There was no email and so communication was done face-to-face, by paper memorandum, letters and the telephone.
Most people could not type - they had no need to, apart from professional writers such as journalists. Typing was a specialist skill aquired by trained secretaries. If a report was to be made, then it was written out in long hand and passed to a secretary for typing up. Another way was to dictate the letter on tape, then the secretary once again typed it up.
There were no spreadsheets and so sales figures and calculations were done by hand.
Then the 'personal computer' was developed, for example the Commodore PET and the IBM PC. Once these appeared, office work would never be the same again.
Office worker in 2015
Computers
How things have changed. In a typical office, the person will have a computer terminal in front of them. This machine is pre-loaded with a suite of office tools - word processor, spreadsheet, databases and other specialist software relevant to their job.
Shared files and printing
This computer will be networked and so workers can easily exchange files via the networked file server.

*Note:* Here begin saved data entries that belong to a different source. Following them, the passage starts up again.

(* ===== verification/AnnotatorApp.v ===== *)
(** * pkg/controller/annotator: deployment.go, pod.go, controller.go

    The deployment controller writes the metric of a queue key to the annotations of every
    deployment of a namespace; the pod controller adds a deployment's usage range to the delta of
    the node its pod was bound to, and subtracts it when the pod is deleted; the controller starts
    the store of bindings and the workers. *)

From S2P Require Import Prelude GoStrings GoFloat GoFloatOrder GoTime GoHeap K8s Policy Utils Binding HotValue.
From S2P Require Import Prometheus AnnotatorQueue AnnotatorNode.

Open Scope string_scope.
Open Scope Z_scope.

(** ** deployment.go *)

Section DeploymentController.
Context {PC : PromClient}.
Context (env : Env) (kubeClient : client).
Variable deploymentLister : string -> result (list Deployment).

Definition dep_Name (d : Deployment) : string := om_Name (dep_meta d).
Definition dep_Namespace (d : Deployment) : string := om_Namespace (dep_meta d).
Definition dep_annos (d : Deployment) : smap := annos (om_Annotations (dep_meta d)).

(** [err.Error() != ErrEmptyMsg]. *)
Definition is_empty_msg (e : error) : bool :=
  match e with
  | Errorf f [] => String.eqb f ErrEmptyMsg
  | External m => String.eqb m ErrEmptyMsg
  | _ => false
  end.

Definition deployment_patch (deployment : Deployment) (data : string) : request :=
  {| rq_resource := "deployments"; rq_namespace := dep_Namespace deployment;
     rq_name := dep_Name deployment; rq_type := JSONPatch; rq_data := data |}.

Definition patchDeploymentAnnotation (now : Z) (deployment : Deployment) (key value : string)
    : io (option error) :=
  let operator := patch_operator (dep_annos deployment) key in
  let* ts := io_go (GetLocalTime env now) in
  send kubeClient
    (deployment_patch deployment (patch_annotation operator key (value ++ String "," ts))).

(** A nil Replicas panics; it is read only when the query failed. *)
Definition annotateDeploymentLoad (clock : nat -> Z) (deployment : Deployment) (key : string)
    : io (option error) :=
  let value :=
    if has_prefix key PrefixRange
    then QueryRangeByDeployment clock (trim_prefix key PrefixRange) (dep_Name deployment)
    else QueryByDeployment clock key (dep_Name deployment) in
  match value with
  | Ok value => patchDeploymentAnnotation (clock 3%nat) deployment key value
  | Err err =>
      match dep_Replicas deployment with
      | None => io_go (Panic "invalid memory address or nil pointer dereference")
      | Some replicas =>
          if (1 <=? replicas) && negb (is_empty_msg err)
          then io_ret (Some (Wrapf "failed to get deployment %s metrics %s: %v"
                               [key; dep_Name deployment] err))
          else io_ret None
      end
  end.
(** A list is filled by any loop whose round [k] stores the old element [k] as the new one. *)
Lemma fill_list {T} `{Storable cell (list T)} (zero : T) (i o : ref cell slice) h s (xs : list T)
    (body : nat -> mem cell unit) (rest : mem cell unit) :
  wf_ref i -> wf_ref o -> r_loc i <> r_loc o -> peek h i = Some (Some s) -> peek h o = Some (Some s) ->
  elements h (Some s) = Some (Some xs) -> s_arr s <> r_loc o ->
  (forall h', peek h' i = Some (Some s) ->
     peek h' o = Some (Some {| s_arr := fresh (dom h); s_off := 0; s_len := s_len s; s_cap := s_len s |}) ->
     rest h' = range_loop body 0 (s_len s) h') ->
  (forall a h' k x y, a = {| s_arr := fresh (dom h); s_off := 0; s_len := s_len s; s_cap := s_len s |} ->
     peek h' i = Some (Some s) -> peek h' o = Some (Some a) -> (k < s_len s)%nat ->
     peek h' (elem s k) = Some x -> peek h' (elem a k) = Some y -> s_arr s <> s_arr a ->
     body k h' = store (T := T) (elem a k) x h') ->
  exists s' h', (do s' <- make zero (s_len s);; store o s';; rest) h
      = Ret (tt, h') /\ put o s' h h' /\ copied h h' s' (Some xs).
Proof.
  intros Hi Ho Hne Hpi Hpo Hel Har Hrest Hb. set (a := fresh (dom h)).
  destruct (make_store zero o (Some s) (s_len s) h Ho Hpo) as
      (h0 & Hms & Hput & Hh0). fold a in Hms, Hput, Hh0.
  set (s' := {| s_arr := a; s_off := 0; s_len := s_len s; s_cap := s_len s |}) in *.
  destruct (elements_Some h s xs Hel) as (Hlen & l0 & Hl0 & Hxs).
  pose proof (fresh_None h) as Ha. fold a in Ha.
  assert (forall l, is_Some (h !! l) -> a <> l) as Hold by (intros l [c Hc] <-; congruence).
  assert (is_Some (h !! s_arr s)) as Hsa by (destruct (h !! s_arr s); [by eexists|done]).
  pose proof (Hold _ Hsa) as Hasa. pose proof (Hold _ (peek_Some_loc _ _ _ Hpi)) as Hai.
  pose proof (Hold _ (peek_Some_loc _ _ _ Hpo)) as Hao.
  assert (put o (Some s') h (<[a := inj xs]> h0)) as Hput'.
  { destruct Hput as [(c & Hc & Hc') Hk]. split.
    - exists c. split; [done|]. by rewrite lookup_insert_ne.
    - intros l Hl Hin. rewrite lookup_insert_ne by (by apply Hold). by apply Hk. }
  exists (Some s'), (<[a := inj xs]> h0). split; [|split; [done|split]].
  - assert (forall m, (do s' <- make zero (s_len s);; store o s';; m) h
      = match (do s' <- make zero (s_len s);; store o s') h with
        | Ret (_, h1) => m h1 | Panic e => Panic e end) as ->.
    { intros m. unfold mem_bind. by destruct (make zero (s_len s) h) as [[]|]. }
    assert (forall l U (r : ref cell U) u, r_loc r <> a -> peek h0 r = Some u ->
      peek (<[a := inj l]> h0) r = Some u) as Hlift.
    { intros l U r u Hr. unfold peek. by rewrite lookup_insert_ne. }
    assert (peek h0 i = Some (Some s)) as Hi0 by (by eapply (put_other o)).
    assert (peek h0 o = Some (Some s')) as Ho0 by (by eapply (put_peek o)).
    rewrite Hms, Hrest by (by apply Hlift). rewrite <- Hlen.
    apply range_loop_all; [|by rewrite length_replicate]. intros k l x Hx Hll.
    assert (k < s_len s)%nat as Hk by (rewrite <- Hlen; by eapply lookup_lt_Some).
    rewrite Hxs, decide_True in Hx by done. destruct (lookup_lt_is_Some_2 l k ltac:(lia)) as [y Hy].
    rewrite (Hb s' _ k x y); [..|done].
    + unfold store. cbn [r_loc r_set elem s_arr s' s_off]. rewrite lookup_insert_eq. cbn.
      rewrite prj_inj. cbn. rewrite Hy. cbn. by rewrite insert_insert_eq.
    + done.
    + by apply Hlift.
    + by apply Hlift.
    + done.
    + apply Hlift; [done|]. unfold peek. cbn [r_loc r_get elem]. destruct Hput as [_ Hkk].
      rewrite Hkk by done. destruct (h !! s_arr s); [|done]. cbn in Hl0 |- *. rewrite Hl0. done.
    + unfold peek. cbn [r_loc r_get elem s_arr s' s_off]. rewrite lookup_insert_eq. cbn.
      rewrite prj_inj. cbn. done.
  - cbn. rewrite lookup_insert_eq. cbn. rewrite prj_inj. cbn. rewrite <- Hlen, Nat.leb_refl.
    by rewrite drop_0, take_ge.
  - intros l ->%list_elem_of_singleton. split; [done|]. rewrite lookup_insert_eq. by eexists.
Qed.


Lemma index_elem {T} `{Storable cell (list T)} s k (h : heap cell) :
  (k < s_len s)%nat -> index (T := T) (Some s) k h = Ret (elem s k, h).
Proof. intros Hk. unfold index. by destruct (Nat.ltb_spec k (s_len s)); [|lia]. Qed.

Typing is now an expected skill as most documents are written up directly by the worker. Documents are output to a network printer that other workers share. A spreadsheet can handle a vast amount of data for example sales figures and production details. Complex calculations on the figures are easy to set up along with professional graphing and presentation.
Networks and the Cloud
Networks are now commonplace. A typical office will have a Local Area Network (LAN) and larger organisation will have a Wide Area Network (WAN) than may span the planet, so regional offices can communicate and share files. Wi-Fi allows laptops, smart phones and tablets to be used away from a hard wired network socket.
Files and services are now available from vast off-site data centres, commonly called cloud services.
Internet and Intranets
The worker can connect to the internet with a web browser and access millions of websites - apart from the ones that the company has firewall filters for e.g. social and sport sites are often blocked to discourage time-wasting. Many companies have an internal web server, this is an intranet.
Communication
There are many ways to communicate - land line telephone, mobile phone, VOIP video calls, Instant Messaging (IM), SMS text, email, social networks private messaging.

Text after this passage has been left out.